_Work to complete_
Among the entries below, how many lines hold the word "kind"? Reply with the number only.

[Stored items]
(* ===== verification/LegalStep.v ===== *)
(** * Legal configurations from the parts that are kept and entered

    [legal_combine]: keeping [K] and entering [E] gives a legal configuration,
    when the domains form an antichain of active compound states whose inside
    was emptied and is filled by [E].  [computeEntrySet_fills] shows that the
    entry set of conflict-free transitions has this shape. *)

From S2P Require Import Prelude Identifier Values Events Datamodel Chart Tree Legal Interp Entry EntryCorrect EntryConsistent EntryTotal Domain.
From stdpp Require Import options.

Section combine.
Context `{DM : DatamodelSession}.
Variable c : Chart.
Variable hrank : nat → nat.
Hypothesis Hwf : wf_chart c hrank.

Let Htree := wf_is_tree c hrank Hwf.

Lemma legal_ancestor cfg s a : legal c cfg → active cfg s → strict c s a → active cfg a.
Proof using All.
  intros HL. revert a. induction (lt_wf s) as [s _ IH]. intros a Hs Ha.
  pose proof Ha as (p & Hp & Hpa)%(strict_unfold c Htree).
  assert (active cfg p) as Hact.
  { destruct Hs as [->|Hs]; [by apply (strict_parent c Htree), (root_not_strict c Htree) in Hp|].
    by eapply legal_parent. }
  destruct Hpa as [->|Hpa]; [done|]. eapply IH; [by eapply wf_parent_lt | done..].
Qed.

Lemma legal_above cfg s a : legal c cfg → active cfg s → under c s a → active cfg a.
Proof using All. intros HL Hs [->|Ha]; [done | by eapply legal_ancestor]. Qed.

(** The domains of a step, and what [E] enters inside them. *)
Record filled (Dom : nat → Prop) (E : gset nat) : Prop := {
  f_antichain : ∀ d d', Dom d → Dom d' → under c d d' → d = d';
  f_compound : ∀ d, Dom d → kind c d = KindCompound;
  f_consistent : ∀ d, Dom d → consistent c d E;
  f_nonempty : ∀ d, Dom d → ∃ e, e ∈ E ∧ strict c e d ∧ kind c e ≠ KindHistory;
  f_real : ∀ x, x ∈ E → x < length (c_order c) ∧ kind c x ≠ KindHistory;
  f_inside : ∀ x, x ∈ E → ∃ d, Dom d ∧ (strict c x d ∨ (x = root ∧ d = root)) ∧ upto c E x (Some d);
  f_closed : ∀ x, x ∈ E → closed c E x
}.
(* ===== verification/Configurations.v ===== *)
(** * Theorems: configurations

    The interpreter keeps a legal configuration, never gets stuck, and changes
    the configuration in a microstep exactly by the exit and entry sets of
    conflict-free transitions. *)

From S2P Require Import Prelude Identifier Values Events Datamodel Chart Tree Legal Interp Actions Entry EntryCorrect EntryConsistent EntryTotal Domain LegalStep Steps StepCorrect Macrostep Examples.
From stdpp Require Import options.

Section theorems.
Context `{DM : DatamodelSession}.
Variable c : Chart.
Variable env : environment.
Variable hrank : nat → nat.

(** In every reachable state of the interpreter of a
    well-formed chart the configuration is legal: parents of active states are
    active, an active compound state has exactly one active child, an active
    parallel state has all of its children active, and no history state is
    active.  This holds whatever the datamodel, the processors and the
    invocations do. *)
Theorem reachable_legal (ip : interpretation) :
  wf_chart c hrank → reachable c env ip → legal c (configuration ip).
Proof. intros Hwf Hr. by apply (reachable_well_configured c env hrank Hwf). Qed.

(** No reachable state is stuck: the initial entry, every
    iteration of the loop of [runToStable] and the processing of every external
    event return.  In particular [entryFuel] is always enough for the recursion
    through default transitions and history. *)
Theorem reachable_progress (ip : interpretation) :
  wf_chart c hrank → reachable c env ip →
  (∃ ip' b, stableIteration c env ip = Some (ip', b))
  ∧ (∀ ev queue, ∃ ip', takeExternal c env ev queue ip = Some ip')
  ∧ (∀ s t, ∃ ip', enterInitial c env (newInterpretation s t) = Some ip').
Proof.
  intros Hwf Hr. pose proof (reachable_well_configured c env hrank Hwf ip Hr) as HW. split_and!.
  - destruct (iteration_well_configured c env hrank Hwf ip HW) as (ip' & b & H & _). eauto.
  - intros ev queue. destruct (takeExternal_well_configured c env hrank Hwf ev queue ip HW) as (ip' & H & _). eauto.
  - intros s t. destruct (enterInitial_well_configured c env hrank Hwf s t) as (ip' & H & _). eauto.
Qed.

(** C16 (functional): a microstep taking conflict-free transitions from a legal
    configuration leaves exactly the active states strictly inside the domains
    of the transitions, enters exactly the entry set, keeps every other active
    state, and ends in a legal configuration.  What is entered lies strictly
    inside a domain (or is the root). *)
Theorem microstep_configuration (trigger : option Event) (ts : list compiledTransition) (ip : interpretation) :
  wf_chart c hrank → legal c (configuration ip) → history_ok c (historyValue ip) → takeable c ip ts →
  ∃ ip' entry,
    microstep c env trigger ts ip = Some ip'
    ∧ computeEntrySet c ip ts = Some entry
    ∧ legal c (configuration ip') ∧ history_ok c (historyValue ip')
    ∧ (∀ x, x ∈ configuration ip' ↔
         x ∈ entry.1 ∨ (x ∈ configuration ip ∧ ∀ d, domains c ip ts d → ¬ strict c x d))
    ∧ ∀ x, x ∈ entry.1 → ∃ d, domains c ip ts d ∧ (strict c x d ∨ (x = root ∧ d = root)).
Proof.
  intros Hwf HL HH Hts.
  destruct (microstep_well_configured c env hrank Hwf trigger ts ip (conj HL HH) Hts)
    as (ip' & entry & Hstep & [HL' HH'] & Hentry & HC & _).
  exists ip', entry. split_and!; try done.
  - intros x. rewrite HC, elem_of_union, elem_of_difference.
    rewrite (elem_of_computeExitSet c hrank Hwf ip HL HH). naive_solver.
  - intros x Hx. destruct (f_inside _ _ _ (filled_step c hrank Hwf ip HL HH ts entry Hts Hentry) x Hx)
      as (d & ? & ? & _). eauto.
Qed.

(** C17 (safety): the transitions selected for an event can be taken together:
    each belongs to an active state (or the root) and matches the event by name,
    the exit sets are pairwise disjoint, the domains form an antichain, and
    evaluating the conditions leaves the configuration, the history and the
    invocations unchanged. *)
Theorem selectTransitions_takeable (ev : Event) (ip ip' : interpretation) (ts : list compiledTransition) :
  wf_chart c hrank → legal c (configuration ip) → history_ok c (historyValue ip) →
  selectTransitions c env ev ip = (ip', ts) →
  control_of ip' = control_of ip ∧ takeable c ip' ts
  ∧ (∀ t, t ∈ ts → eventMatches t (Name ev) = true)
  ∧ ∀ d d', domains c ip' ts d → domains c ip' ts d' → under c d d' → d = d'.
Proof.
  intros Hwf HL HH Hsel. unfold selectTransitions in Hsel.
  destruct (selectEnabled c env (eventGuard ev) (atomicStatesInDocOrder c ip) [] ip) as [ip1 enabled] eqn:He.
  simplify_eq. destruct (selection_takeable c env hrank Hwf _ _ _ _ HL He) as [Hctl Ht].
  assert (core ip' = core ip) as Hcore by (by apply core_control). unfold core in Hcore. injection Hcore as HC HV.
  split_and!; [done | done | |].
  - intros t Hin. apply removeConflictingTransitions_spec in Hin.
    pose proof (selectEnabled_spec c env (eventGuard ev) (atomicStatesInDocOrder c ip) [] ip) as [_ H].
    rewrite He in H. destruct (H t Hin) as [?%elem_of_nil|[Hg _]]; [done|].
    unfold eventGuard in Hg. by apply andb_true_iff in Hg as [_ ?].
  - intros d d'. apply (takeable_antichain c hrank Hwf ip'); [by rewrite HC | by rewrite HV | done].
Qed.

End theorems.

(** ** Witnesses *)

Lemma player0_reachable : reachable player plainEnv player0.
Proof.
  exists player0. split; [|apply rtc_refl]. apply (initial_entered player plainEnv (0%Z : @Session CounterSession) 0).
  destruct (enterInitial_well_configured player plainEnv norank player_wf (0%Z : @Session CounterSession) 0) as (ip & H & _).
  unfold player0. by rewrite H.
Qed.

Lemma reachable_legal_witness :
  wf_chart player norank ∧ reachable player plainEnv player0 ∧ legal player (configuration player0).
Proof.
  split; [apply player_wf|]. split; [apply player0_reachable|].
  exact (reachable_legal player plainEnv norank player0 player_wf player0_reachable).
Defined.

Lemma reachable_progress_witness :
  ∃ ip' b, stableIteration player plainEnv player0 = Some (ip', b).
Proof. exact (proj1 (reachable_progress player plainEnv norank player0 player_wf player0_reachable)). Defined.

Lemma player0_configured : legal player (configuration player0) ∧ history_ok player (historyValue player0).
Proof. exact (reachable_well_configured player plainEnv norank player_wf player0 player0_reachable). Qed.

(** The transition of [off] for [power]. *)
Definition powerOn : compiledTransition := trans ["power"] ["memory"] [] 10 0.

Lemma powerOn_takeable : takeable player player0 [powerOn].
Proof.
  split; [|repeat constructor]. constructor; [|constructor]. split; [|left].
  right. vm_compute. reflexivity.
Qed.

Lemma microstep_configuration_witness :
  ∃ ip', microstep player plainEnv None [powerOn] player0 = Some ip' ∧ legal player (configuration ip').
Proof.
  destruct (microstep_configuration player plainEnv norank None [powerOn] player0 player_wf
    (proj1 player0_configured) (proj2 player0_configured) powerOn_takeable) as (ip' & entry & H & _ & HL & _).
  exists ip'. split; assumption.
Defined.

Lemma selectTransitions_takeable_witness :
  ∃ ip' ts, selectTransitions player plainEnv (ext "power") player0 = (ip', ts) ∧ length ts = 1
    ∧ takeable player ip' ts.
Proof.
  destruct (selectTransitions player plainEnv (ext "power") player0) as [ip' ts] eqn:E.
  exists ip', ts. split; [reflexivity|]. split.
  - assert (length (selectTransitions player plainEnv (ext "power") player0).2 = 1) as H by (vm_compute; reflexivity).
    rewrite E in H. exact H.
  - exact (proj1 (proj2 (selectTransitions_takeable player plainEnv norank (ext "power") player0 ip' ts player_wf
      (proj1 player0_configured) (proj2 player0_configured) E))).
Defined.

_Response below_
3